The Mathematics Research Lab brings together a number of mathematicians and data scientists within the School of IT at Deakin University in order to consolidate and focus their research on the areas of interest to the School and the University. It aims to create a collaborative working environment where cross-area synergies, mentorship and peer support, mutual training and collegiality thrive. The primary focus of the Mathematics Lab is on Decision Sciences, Computational Mathematics and Optimisation as well as Applied Statistics and Mathematical Modelling, in both theoretical and practical aspects.
Vision and Research Capabilities
- The lab will be active in both fundamental and industry research. In fundamental research, we will focus on advancing the theoretical study and the development of highly efficient solution methodologies in Optimization, and in novel ways to integrate Optimization and AI. The lab will also conduct research in Decision making, Combinatorial Optimization, Nonsmooth Optimization, Graph theory, Statistics, Mathematical Modeling and other mathematical areas.
- In industry research, we will reinforce existing industry partnership and engage with new industry partners in developing solutions to highly complex industry optimization problems, e.g., scheduling, routing, resource allocation, planning, timetabling, statistical interference and prediction.
Key Research Areas
Our research focuses on aggregation operators in AI, fuzzy systems and image processing. Fuzzy systems employ the concept of partial truth to mimic human decision-making. We build computer systems that help people make decisions from fragmented evidence and explain the logic behind those decisions.
We also focus on processing images, videos and other data to help develop autonomous systems that rely on image sensors, such as robots, rovers and drones.
Data analytics is about discovering patterns and properties of big and small data and developing data-driven models. Our research focuses on signal processing, smart sensing, anomaly detection, and aspects of information security and privacy.

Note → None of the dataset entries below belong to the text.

(** * Compliance analysis backend: repository, retrieval routes and sandboxed agent

    A shallow embedding of
      - [backend/src/db/client.ts]  (DatabaseClient),
      - [backend/src/db/repositories/analysis-repository.ts] (AnalysisRepository),
      - [backend/src/api/routes.ts] (the retrieval routes),
      - [backend/src/agent/e2b-agent.ts] (E2BAgent),
      - [backend/scripts/migrate.js] (the migration script),
    followed by the properties of the design document that concern them.

    Asynchronous methods are written in a state-and-exception monad: a
    promise that resolves is [Js.Resolved], one that rejects is
    [Js.Rejected]; [try]/[catch]/[finally] are combinators of that monad.
    PostgreSQL, the E2B service, [JSON.parse] and [uuidv4] are outside the
    repository; their behaviour is either a small explicit model
    ([Pg]) or a universally quantified oracle ([E2B.service]). *)

From Stdlib Require Import ZArith List String Ascii Bool Lia Arith.
From Stdlib Require Import Permutation DecimalString DecimalPos.
Import ListNotations.

Local Open Scope string_scope.
Local Open Scope list_scope.

(* ================================================================== *)
(** ** JavaScript values, promises and control flow                    *)
(* ================================================================== *)

Module Js.

(** A thrown [Error]; errors raised by the [pg] driver carry the
    SQLSTATE in [code]. *)
Record Error := mkError { code : option string; message : string }.

(** The two ways an awaited promise settles. *)
Inductive outcome (A : Type) : Type :=
| Resolved (a : A)
| Rejected (e : Error).
Arguments Resolved {A} a.
Arguments Rejected {A} e.

(** An optional property [p?: T].  The static type only admits
    [undefined], but values read back from the database are [null]. *)
Inductive optional (A : Type) : Type :=
| undefined
| null
| value (a : A).
Arguments undefined {A}.
Arguments null {A}.
Arguments value {A} a.

(** A column value as the [pg] driver hands it over, typed [any] or
    [unknown] in the source: enough of JavaScript's values for the
    statistics row.  Its numbers are those of columns cast to INTEGER,
    so integers within the range of that type. *)
Inductive any : Type :=
| AUndefined
| ANull
| ANaN
| ANumber (z : Z)
| AString (s : string).

(** Truthiness of numbers and strings, as used by [x || y]. *)
Definition truthy_number (z : Z) : bool := negb (z =? 0)%Z.
Definition truthy_string (s : string) : bool := negb (s =? "").

(** [String(n)] for an integer below 1e21 in size, which is printed with
    all its digits. *)
Definition String_of_number (z : Z) : string :=
  NilZero.string_of_int (Z.to_int z).

Definition String_of_nat (n : nat) : string :=
  String_of_number (Z.of_nat n).

(** The numbers [parseInt] returns, NaN apart: an integer that is a
    double, or an infinity. *)
Inductive integral :=
| Int (z : Z)
| Infinity (negative : bool).



(** [haystack.includes(needle)]: the needle starts at some position. *)
Fixpoint includes (needle haystack : string) : bool :=
  if prefix needle haystack then true
  else match haystack with
       | EmptyString => false
       | String _ rest => includes needle rest
       end.

End Js.

(** The monad of asynchronous methods over a mutable world [W]. *)
Module Async.

Definition t (W A : Type) : Type := W -> Js.outcome A * W.

Definition ret {W A} (a : A) : t W A := fun w => (Js.Resolved a, w).

Definition throw {W A} (e : Js.Error) : t W A := fun w => (Js.Rejected e, w).

Definition bind {W A B} (m : t W A) (k : A -> t W B) : t W B :=
  fun w =>
    match m w with
    | (Js.Resolved a, w') => k a w'
    | (Js.Rejected e, w') => (Js.Rejected e, w')
    end.

(** [try { body } catch (error) { handler error }] *)
Definition try_catch {W A} (body : t W A) (handler : Js.Error -> t W A) : t W A :=
  fun w =>
    match body w with
    | (Js.Resolved a, w') => (Js.Resolved a, w')
    | (Js.Rejected e, w') => handler e w'
    end.

(** [try { body } finally { fin }]: [fin] runs on every exit path and
    an exception of [fin] replaces the completion of [body]. *)
Definition try_finally {W A} (body : t W A) (fin : t W unit) : t W A :=
  fun w =>
    match body w with
    | (r, w') =>
        match fin w' with
        | (Js.Resolved _, w'') => (r, w'')
        | (Js.Rejected e, w'') => (Js.Rejected e, w'')
        end
    end.

Definition get {W} : t W W := fun w => (Js.Resolved w, w).
Definition modify {W} (f : W -> W) : t W unit := fun w => (Js.Resolved tt, f w).

(** [for (const x of xs) { await body x }] *)
Fixpoint for_of {W A} (xs : list A) (body : A -> t W unit) : t W unit :=
  match xs with
  | [] => ret tt
  | x :: xs' => bind (body x) (fun _ => for_of xs' body)
  end.

(** [xs.map(x => f x)] with a callback that may throw: the callback is
    applied in index order and the first exception ends the map. *)
Fixpoint all_map {W A B} (f : A -> t W B) (xs : list A) : t W (list B) :=
  match xs with
  | [] => ret []
  | x :: xs' =>
      bind (f x) (fun y => bind (all_map f xs') (fun ys => ret (y :: ys)))
  end.

(** [Promise.all(xs.map(async x => f x))]: every callback is started, in
    index order, and runs to its end whether or not another one fails;
    the whole resolves with the results in index order or rejects with
    the first failure.  The round trips of the callbacks are taken to be
    answered in the order they were issued. *)
Fixpoint promise_all {W A B} (f : A -> t W B) (xs : list A) : t W (list B) :=
  match xs with
  | [] => ret []
  | x :: xs' =>
      fun w =>
        let (r, w1) := f x w in
        let (rs, w2) := promise_all f xs' w1 in
        (match r, rs with
         | Js.Resolved y, Js.Resolved ys => Js.Resolved (y :: ys)
         | Js.Rejected e, _ => Js.Rejected e
         | Js.Resolved _, Js.Rejected e => Js.Rejected e
         end, w2)
  end.

Definition when {W} (b : bool) (m : t W unit) : t W unit :=
  if b then m else ret tt.
(** C8.  With the twilio package present and the two tables holding their
    entries ["1"] and ["2"]: a language prompt left unanswered, or answered
    with a digit the menu does not offer, makes the handler reply with TwiML
    (no error) and assigns the session the language of entry ["1"]; a
    persona prompt left unanswered, or answered with such a digit, likewise
    assigns the assistant of entry ["2"]; and a call in which nobody answers
    either menu arrives at its speech gather with exactly these two. *)
Theorem timeout_defaults (E : Env) (first : lang_config) (second : assistant_config)
    (w : World) (CallSid From : string) (Digits : option string) :
  twilio_installed E = true →
  dict_get (LANGUAGE_CONFIG E) "1" = Some first →
  dict_get (ASSISTANT_CONFIG E) "2" = Some second →
  (no_valid_choice (LANGUAGE_CONFIG E) Digits →
     ∃ doc s,
       fst (Twilio.handle_language_selection E w CallSid Digits) = Ok doc ∧
       call_sessions (snd (Twilio.handle_language_selection E w CallSid Digits)) !! CallSid
         = Some s ∧
       language (attrs s) = lang_code first) ∧
  (no_valid_choice (ASSISTANT_CONFIG E) Digits →
     ∃ doc s,
       fst (Twilio.handle_assistant_selection E w CallSid Digits) = Ok doc ∧
       call_sessions (snd (Twilio.handle_assistant_selection E w CallSid Digits)) !! CallSid
         = Some s ∧
       assistant_id (attrs s) = asst_id second) ∧
  (∀ fuel,
     Twilio.state (Twilio.run (3 + fuel) E w CallSid From "/api/twilio/incoming-call"
                     Twilio.NoInput [Twilio.NoInput; Twilio.NoInput] [])
       = Twilio.Listening ∧
     ∃ s,
       call_sessions
         (Twilio.world (Twilio.run (3 + fuel) E w CallSid From "/api/twilio/incoming-call"
                          Twilio.NoInput [Twilio.NoInput; Twilio.NoInput] []))
         !! CallSid = Some s ∧
       language (attrs s) = lang_code first ∧
       assistant_id (attrs s) = asst_id second).
Proof.
  intros Htw Hfirst Hsecond. split; [|split].
  - intros Hchoice.
    rewrite (handle_language_selection_eq E first Htw Hfirst). cbv zeta. cbn [fst snd].
    do 2 eexists. split; [reflexivity|]. split; [apply store_session_lookup|].
    destruct Digits as [d|]; cbn in Hchoice |- *.
    + now rewrite Hchoice.
    + now rewrite Hfirst.
  - intros Hchoice.
    rewrite (handle_assistant_selection_eq E first second Htw Hfirst Hsecond).
    cbv zeta. cbn [fst snd].
    do 2 eexists. split; [reflexivity|]. split; [apply store_session_lookup|].
    destruct Digits as [d|]; cbn in Hchoice |- *.
    + now rewrite Hchoice.
    + now rewrite Hsecond.
  - intros fuel.
    exact (unanswered_menus E first second Htw Hfirst Hsecond fuel w CallSid From).
Qed.
(** One iteration: [next] is the state at the end of the body, or [None]
    when [CHECK_ERROR] jumped to [cleanup]; [written] are the events written
    to the uinput descriptor, [printed] the lines printed, both in order. *)
Record step := {
  next : option loop_state;
  written : list input_event;
  printed : list message
}.

Definition stay (s : loop_state) : step :=
  {| next := Some s; written := []; printed := [] |}.

Definition fail_call (name : xr_call) (res : XrResult) : step :=
  {| next := None; written := []; printed := [CallFailed name res] |}.

(** [fireState.currentState && fireState.changedSinceLastSync] *)
Definition pressed_now (b : XrActionStateBoolean) : bool :=
  currentState b && changedSinceLastSync b.

(** The branch [state == RECORDING_TOPLEFT]. *)
Definition record_topleft (s : loop_state) (smp : sample) : step :=
  if pressed_now (fireState smp) then
    let p := position (aimState smp) in
    {| next := Some {| state := RECORDING_BOTTOMRIGHT;
                       x0 := v_x p; x1 := x1 s; y0 := v_y p; y1 := y1 s;
                       z := v_z p;
                       run := run s; sync := sync s;
                       mouseX := mouseX s; mouseY := mouseY s |};
       written := [];
       printed := [TopLeftIs (v_x p) (v_y p) (v_z p)] |}
  else stay s.

(** The branch [state == RECORDING_BOTTOMRIGHT]:
    [z = (z < aimState.pose.position.z) ? z : aimState.pose.position.z]. *)
Definition record_bottomright (s : loop_state) (smp : sample) : step :=
  if pressed_now (fireState smp) then
    let p := position (aimState smp) in
    let z' := if F32.ltb (z s) (v_z p) then z s else v_z p in
    {| next := Some {| state := PLAYING;
                       x0 := x0 s; x1 := v_x p; y0 := y0 s; y1 := v_y p;
                       z := z';
                       run := run s; sync := sync s;
                       mouseX := mouseX s; mouseY := mouseY s |};
       written := [];
       printed := [BottomRightIs (v_x p) (v_y p) z'] |}
  else stay s.

(** The events and the line of one button block:
    [if (b.changedSinceLastSync) { printf; write EV_KEY; sync = 1; }]. *)
Definition key_event (code : ev_code) (b : XrActionStateBoolean) : list input_event :=
  if changedSinceLastSync b
  then [{| ie_type := EV_KEY; ie_code := code; ie_value := Z.b2z (currentState b) |}]
  else [].

Definition key_line (name : button_name) (b : XrActionStateBoolean) : list message :=
  if changedSinceLastSync b then [ButtonLine name (currentState b)] else [].
Lemma reversing_argpartition_ok : argpartition_ok reversing_argpartition.
Proof.
  intros a kth Hk.
  exists (fold_right (insert_by a) [] (rev (seq 0 (length a)))).
  destruct (insertion_sort a (rev (seq 0 (length a)))) as [Hp0 Hs].
  assert (Hp : fold_right (insert_by a) [] (rev (seq 0 (length a)))
               ≡ₚ seq 0 (length a)).
  { etransitivity; [exact Hp0 | symmetry; apply Permutation_rev]. }
  assert (Hlen : length (fold_right (insert_by a) [] (rev (seq 0 (length a))))
                 = length a).
  { now rewrite (Permutation_length Hp), length_seq. }
  assert (Hj : Z.to_nat (kth mod Z.of_nat (length a)) < length a).
  { pose proof (Z.mod_pos_bound kth (Z.of_nat (length a))). lia. }
  unfold reversing_argpartition.
  replace ((_ <=? _)%Z && (_ <? _)%Z) with true by (symmetry; apply andb_true_iff; lia).
  repeat split; [exact Hp | |]; intros Hlt;
    rewrite <- !(map_nth (score_at a)) with (d := 0);
    apply (sorted_nth score_le _ _ Hs); rewrite ?length_map; lia.
Qed.

Lemma exact_matmul_ok : matmul_ok exact_matmul.
Proof.
  intros rows v _. unfold exact_matmul.
  destruct (forallb _ rows); [|eauto].
  eexists. split; [reflexivity | apply length_map].
Qed.

(** ** Counting and reading the masked scores *)

Lemma filter_length_perm {A} (f : A -> bool) (l l' : list A) :
  l ≡ₚ l' -> length (List.filter f l) = length (List.filter f l').
Proof.
  induction 1 as [|x l l' _ IH|x y l|l l' l'' _ IH1 _ IH2]; simpl.
  - reflexivity.
  - destruct (f x); simpl; now rewrite IH.
  - destruct (f x), (f y); reflexivity.
  - now rewrite IH1.
Qed.

Lemma filter_length_le {A} (f : A -> bool) (l : list A) :
  length (List.filter f l) <= length l.
Proof. induction l as [|x l IH]; simpl; [lia|]. destruct (f x); simpl; lia. Qed.

Lemma filter_length_lt {A} (f : A -> bool) (l : list A) x :
  In x l -> f x = false -> length (List.filter f l) < length l.
Proof.
  induction l as [|y l IH]; simpl; [easy|].
  intros [->|Hin] Hx.
  - rewrite Hx. pose proof (filter_length_le f l). lia.
  - specialize (IH Hin Hx). destruct (f y); simpl; lia.
Qed.

Lemma filter_none {A} (f : A -> bool) (l : list A) :
  (forall x, In x l -> f x = false) -> List.filter f l = [].
Proof.
  induction l as [|y l IH]; simpl; [easy|]. intros H.
  rewrite (H y (or_introl eq_refl)). apply IH. intros x Hx. apply H. now right.
Qed.

Lemma masked_length mask qs :
  length mask = length qs -> length (masked mask qs) = length qs.
Proof.
  revert qs. induction mask as [|b mask IH]; intros [|q qs]; simpl; try easy.
  intros [= H]. now rewrite <- (IH qs H).
Qed.

Lemma masked_at mask qs i :
  length mask = length qs -> i < length qs ->
  score_at (masked mask qs) i
  = if nth i mask false then Fin (nth i qs 0%Q) else NegInf.
Proof.
  revert qs i. induction mask as [|b mask IH]; intros [|q qs] i; simpl; try easy.
  intros [= H] Hi. destruct i as [|i]; [reflexivity|].
  apply (IH qs i H). lia.
Qed.

Lemma masked_fin_count mask qs :
  length mask = length qs ->
  length (List.filter is_fin (masked mask qs)) = mask_sum mask.
Proof.
  unfold mask_sum, masked.
  revert qs. induction mask as [|b mask IH]; intros [|q qs] H;
    try discriminate H; [reflexivity|].
  injection H as H. specialize (IH qs H).
  cbn [zip_with List.filter]. destruct b; cbn [is_fin id length]; now rewrite IH.
Qed.

Lemma mask_sum_le mask : mask_sum mask <= length mask.
Proof. apply filter_length_le. Qed.

Lemma mask_sum_none mask : existsb id mask = false -> mask_sum mask = 0.
Proof.
  unfold mask_sum. induction mask as [|b mask IH]; simpl; [easy|].
  destruct b; simpl; [easy | exact IH].
Qed.

Lemma mask_sum_some mask : existsb id mask = true -> 1 <= mask_sum mask.
Proof.
  unfold mask_sum. induction mask as [|b mask IH]; simpl; [easy|].
  destruct b; simpl; [lia | exact IH].
Qed.

Lemma mask_sum_all n : mask_sum (repeat true n) = n.
Proof. unfold mask_sum. induction n as [|n IH]; simpl; [reflexivity | now rewrite IH]. Qed.

(** ** The last [k] places of a partition hold the [k] best scores *)

Lemma nth_skipn_plus {A} (l : list A) j i d :
  nth i (skipn j l) d = nth (j + i) l d.
Proof.
  revert l. induction j as [|j IH]; intros l; [reflexivity|].
  destruct l as [|x l]; simpl; [now destruct i | apply IH].
Qed.

Section top_k.

Variables (a : list score) (p : list nat) (k : nat).
Hypothesis Hperm : p ≡ₚ seq 0 (length a).
Hypothesis Hk : 1 <= k <= length a.
Hypothesis Hpart : partitioned a p (length a - k).

Let top := skipn (length a - k) p.

Lemma perm_length : length p = length a.
Proof using Hperm. now rewrite (Permutation_length Hperm), length_seq. Qed.

Lemma top_length : length top = k.
Proof using Hperm Hk. subst top. rewrite length_skipn, perm_length. lia. Qed.

Lemma pivot_le_top x :
  In x top -> score_le (score_at a (nth (length a - k) p 0)) (score_at a x).
Proof using Hperm Hk Hpart.
  intros Hx. apply (In_nth _ _ 0) in Hx as (i & Hi & <-).
  rewrite top_length in Hi. subst top. rewrite nth_skipn_plus.
  destruct i as [|i].
  - rewrite Nat.add_0_r. apply score_le_refl.
  - apply Hpart; [rewrite perm_length|]; lia.
Qed.

Lemma low_le_pivot y :
  In y (firstn (length a - k) p) ->
  score_le (score_at a y) (score_at a (nth (length a - k) p 0)).
Proof using Hperm Hk Hpart.
  intros Hy. apply (In_nth _ _ 0) in Hy as (i & Hi & <-).
  rewrite length_firstn, perm_length in Hi.
  rewrite nth_firstn. replace (i <? length a - k) with true
    by (symmetry; apply Nat.ltb_lt; lia).
  apply Hpart; [rewrite perm_length|]; lia.
Qed.

Lemma low_le_top x y :
  In x top -> In y (firstn (length a - k) p) ->
  score_le (score_at a y) (score_at a x).
Proof using Hperm Hk Hpart.
  intros Hx Hy. eapply score_le_trans; [now apply low_le_pivot | now apply pivot_le_top].
Qed.

Hypothesis Hfin : k <= length (List.filter is_fin a).

Lemma top_fin x : In x top -> is_fin (score_at a x) = true.
Proof using Hperm Hk Hpart Hfin.
  intros Hx. destruct (is_fin (score_at a x)) eqn:Hinf; [reflexivity|].
  exfalso.
  assert (Hxs : score_at a x = NegInf) by (now destruct (score_at a x)).
  assert (Hpivot : score_at a (nth (length a - k) p 0) = NegInf).
  { apply score_le_neginf. rewrite <- Hxs. now apply pivot_le_top. }
  assert (Hlow : List.filter is_fin (map (score_at a) (firstn (length a - k) p)) = []).
  { apply filter_none. intros s (y & <- & Hy)%in_map_iff.
    apply low_le_pivot in Hy. rewrite Hpivot in Hy.
    now rewrite (score_le_neginf _ Hy). }
  assert (Htop : length (List.filter is_fin (map (score_at a) top)) < k).
  { pose proof top_length as Hlen.
    pose proof (filter_length_lt is_fin (map (score_at a) top) (score_at a x)
                  (in_map _ _ _ Hx) Hinf) as Hlt.
    rewrite length_map in Hlt. lia. }
  assert (Hall : length (List.filter is_fin (map (score_at a) p))
                 = length (List.filter is_fin a)).
  { rewrite <- (map_nth_seq a NegInf) at 2.
    apply filter_length_perm, Permutation_map, Hperm. }
  rewrite <- (firstn_skipn (length a - k) p), map_app, List.filter_app,
    length_app, Hlow in Hall.
  simpl in Hall. fold top in Hall. lia.
Qed.
(** The mapping at [sql.LevelSnapshot], read-only: a level the switch does
    not name. *)
Lemma mapSQLTxOptionsToPgx_mapping_witness :
  ~ recognised sql.LevelSnapshot /\
  pgx.IsoLevel (mapSQLTxOptionsToPgx (Some (sql.mkTxOptions sql.LevelSnapshot true)))
    = pgx.ReadCommitted /\
  pgx.AccessMode (mapSQLTxOptionsToPgx (Some (sql.mkTxOptions sql.LevelSnapshot true)))
    = pgx.ReadOnly.
Proof.
  assert (N : ~ recognised sql.LevelSnapshot).
  { unfold recognised. intros [E | [E | [E | E]]]; discriminate E. }
  pose proof (mapSQLTxOptionsToPgx_mapping
                (sql.mkTxOptions sql.LevelSnapshot true)
                (sql.mkTxOptions sql.LevelSnapshot true)) as M.
  simpl in M.
  destruct M as (_ & _ & _ & _ & Other & RO & _).
  split; [exact N|].
  split; [exact (Other N) | exact (RO eq_refl)].
Defined.

(** C7 as stated fails on the unspecified input: nil options give an empty
    isolation level and an empty access mode. *)
Lemma mapSQLTxOptionsToPgx_nil_counterexample :
  pgx.IsoLevel (mapSQLTxOptionsToPgx None) = "" /\
  pgx.IsoLevel (mapSQLTxOptionsToPgx None) <> pgx.ReadCommitted /\
  pgx.AccessMode (mapSQLTxOptionsToPgx None) <> pgx.ReadWrite.
Proof.
  repeat split; simpl; discriminate.
Qed.

(* ================================================================== *)
(** ** The adapters: single calls                                      *)
(* ================================================================== *)

Section AdapterCalls.
Context {R : Type}.
Implicit Types (u : pgxv5.pgUOW R) (v : stdsql.sqlUOW R) (w : World).

Lemma pg_Commit_active u w t :
  pgxv5.tx u = Some t ->
  pgxv5.Commit u w =
    (driver w (trace w) (EvCommit t), u,
     conn_Release (pgxv5.conn u) (record (EvCommit t) w)).
Proof. intros E. unfold pgxv5.Commit. rewrite E. reflexivity. Qed.

Lemma pg_Rollback_active u w t :
  pgxv5.tx u = Some t ->
  pgxv5.Rollback u w =
    (driver w (trace w) (EvRollback t), u,
     conn_Release (pgxv5.conn u) (record (EvRollback t) w)).
Proof. intros E. unfold pgxv5.Rollback. rewrite E. reflexivity. Qed.

Lemma sql_Commit_active v w t :
  stdsql.tx v = Some t ->
  stdsql.Commit v w = (driver w (trace w) (EvCommit t), v, record (EvCommit t) w).
Proof. intros E. unfold stdsql.Commit. rewrite E. reflexivity. Qed.

Lemma sql_Rollback_active v w t :
  stdsql.tx v = Some t ->
  stdsql.Rollback v w = (driver w (trace w) (EvRollback t), v, record (EvRollback t) w).
Proof. intros E. unfold stdsql.Rollback. rewrite E. reflexivity. Qed.

Lemma pg_Begin_failed (o : option sql.TxOptions) u w err u' w' :
  pgxv5.Begin o u w = (Some err, u', w') -> u' = u.
Proof.
  unfold pgxv5.Begin, conn_BeginTx, nativeNew, native.
  destruct (driver w (trace w) _); intros E; inversion E; reflexivity.
Qed.

Lemma sql_Begin_failed (o : option sql.TxOptions) v w err v' w' :
  stdsql.Begin o v w = (Some err, v', w') -> v' = v.
Proof.
  unfold stdsql.Begin, db_BeginTx, nativeNew, native.
  destruct (driver w (trace w) _); intros E; inversion E; reflexivity.
Qed.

Algorithms and optimisation
Our research covers industrial models and solutions based on discrete and continuous numerical optimisation, global optimisation, constraint satisfaction, models on graphs and data analysis methods.
We also cover the development of powerful and efficient algorithms, including parallel programming and graphic processing units. We provide fundamental techniques at the core of many AI algorithms, including machine learning, clustering and regression.